What you are asked to do: Check each line of the entries for "oauthAccessTokens" and report the ones that have it.

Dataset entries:
......
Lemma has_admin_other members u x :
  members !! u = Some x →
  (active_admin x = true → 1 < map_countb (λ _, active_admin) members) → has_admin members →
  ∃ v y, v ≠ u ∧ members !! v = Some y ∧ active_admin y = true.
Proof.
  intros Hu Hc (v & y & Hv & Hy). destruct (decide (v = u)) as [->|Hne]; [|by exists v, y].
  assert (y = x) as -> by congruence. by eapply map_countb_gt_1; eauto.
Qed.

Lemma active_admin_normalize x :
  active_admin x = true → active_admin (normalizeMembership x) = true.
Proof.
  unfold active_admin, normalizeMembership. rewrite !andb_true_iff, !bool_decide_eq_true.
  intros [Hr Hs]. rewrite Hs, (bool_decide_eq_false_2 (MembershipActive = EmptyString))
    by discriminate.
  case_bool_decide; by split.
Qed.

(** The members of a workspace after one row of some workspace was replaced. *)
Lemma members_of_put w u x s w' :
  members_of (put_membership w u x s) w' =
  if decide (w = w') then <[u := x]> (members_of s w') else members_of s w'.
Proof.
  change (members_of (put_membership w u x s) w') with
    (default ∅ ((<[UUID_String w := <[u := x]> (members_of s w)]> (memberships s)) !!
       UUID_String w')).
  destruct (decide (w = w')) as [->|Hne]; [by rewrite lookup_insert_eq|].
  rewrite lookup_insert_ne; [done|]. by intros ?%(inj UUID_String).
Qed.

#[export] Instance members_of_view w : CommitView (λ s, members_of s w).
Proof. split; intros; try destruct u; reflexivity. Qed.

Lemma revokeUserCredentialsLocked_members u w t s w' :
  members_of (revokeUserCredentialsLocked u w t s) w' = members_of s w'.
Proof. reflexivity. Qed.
......
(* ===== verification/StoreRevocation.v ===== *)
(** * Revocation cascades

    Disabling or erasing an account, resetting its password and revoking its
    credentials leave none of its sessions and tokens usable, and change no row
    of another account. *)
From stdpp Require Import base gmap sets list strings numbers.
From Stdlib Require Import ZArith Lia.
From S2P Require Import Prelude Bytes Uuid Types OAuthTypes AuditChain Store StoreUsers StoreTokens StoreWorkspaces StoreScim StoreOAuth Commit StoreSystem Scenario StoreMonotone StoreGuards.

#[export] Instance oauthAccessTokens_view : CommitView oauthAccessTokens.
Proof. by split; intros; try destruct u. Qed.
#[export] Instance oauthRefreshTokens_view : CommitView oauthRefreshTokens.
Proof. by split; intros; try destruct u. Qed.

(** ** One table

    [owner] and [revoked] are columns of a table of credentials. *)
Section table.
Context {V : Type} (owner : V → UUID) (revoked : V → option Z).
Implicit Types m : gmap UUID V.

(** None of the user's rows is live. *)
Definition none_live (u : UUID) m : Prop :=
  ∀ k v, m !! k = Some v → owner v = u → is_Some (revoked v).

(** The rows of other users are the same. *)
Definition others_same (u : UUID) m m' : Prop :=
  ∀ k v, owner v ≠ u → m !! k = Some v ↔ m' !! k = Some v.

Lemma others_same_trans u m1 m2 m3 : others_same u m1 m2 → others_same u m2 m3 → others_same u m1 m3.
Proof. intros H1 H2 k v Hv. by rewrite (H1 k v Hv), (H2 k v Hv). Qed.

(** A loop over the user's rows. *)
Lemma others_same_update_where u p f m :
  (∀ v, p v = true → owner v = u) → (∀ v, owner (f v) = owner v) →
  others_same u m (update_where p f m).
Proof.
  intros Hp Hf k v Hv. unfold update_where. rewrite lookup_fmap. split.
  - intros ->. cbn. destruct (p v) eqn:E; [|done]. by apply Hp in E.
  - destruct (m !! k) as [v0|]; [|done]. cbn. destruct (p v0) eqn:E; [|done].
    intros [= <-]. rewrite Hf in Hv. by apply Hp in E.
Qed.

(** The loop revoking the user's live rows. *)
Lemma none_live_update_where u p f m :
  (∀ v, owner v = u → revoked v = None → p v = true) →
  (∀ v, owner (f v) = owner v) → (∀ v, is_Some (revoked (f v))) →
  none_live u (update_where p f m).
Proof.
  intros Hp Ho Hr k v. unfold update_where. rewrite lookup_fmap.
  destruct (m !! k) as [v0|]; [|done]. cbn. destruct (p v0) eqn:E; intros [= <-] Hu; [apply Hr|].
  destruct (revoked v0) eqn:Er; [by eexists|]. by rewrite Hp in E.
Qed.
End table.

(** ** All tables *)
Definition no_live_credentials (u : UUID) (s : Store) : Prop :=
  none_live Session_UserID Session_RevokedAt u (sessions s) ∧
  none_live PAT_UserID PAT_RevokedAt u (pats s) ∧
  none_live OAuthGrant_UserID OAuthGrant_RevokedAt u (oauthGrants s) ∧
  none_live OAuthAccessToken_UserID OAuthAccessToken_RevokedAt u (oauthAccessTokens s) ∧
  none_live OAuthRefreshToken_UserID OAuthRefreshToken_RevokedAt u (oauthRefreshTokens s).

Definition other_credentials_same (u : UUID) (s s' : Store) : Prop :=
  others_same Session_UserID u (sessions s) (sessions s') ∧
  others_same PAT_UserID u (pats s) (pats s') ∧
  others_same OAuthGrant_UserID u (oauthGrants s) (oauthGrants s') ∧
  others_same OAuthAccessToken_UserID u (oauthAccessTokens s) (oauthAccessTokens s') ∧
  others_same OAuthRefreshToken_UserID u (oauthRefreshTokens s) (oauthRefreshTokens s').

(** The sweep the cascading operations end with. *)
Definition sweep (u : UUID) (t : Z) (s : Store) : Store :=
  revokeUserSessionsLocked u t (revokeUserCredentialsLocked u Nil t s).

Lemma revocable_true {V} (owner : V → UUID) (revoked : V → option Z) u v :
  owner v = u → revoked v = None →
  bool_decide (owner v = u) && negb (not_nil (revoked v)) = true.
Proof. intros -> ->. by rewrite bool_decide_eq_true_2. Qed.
......
Answer to the problem:
#[export] Instance oauthAccessTokens_view : CommitView oauthAccessTokens.
  none_live OAuthAccessToken_UserID OAuthAccessToken_RevokedAt u (oauthAccessTokens s) ∧
  others_same OAuthAccessToken_UserID u (oauthAccessTokens s) (oauthAccessTokens s') ∧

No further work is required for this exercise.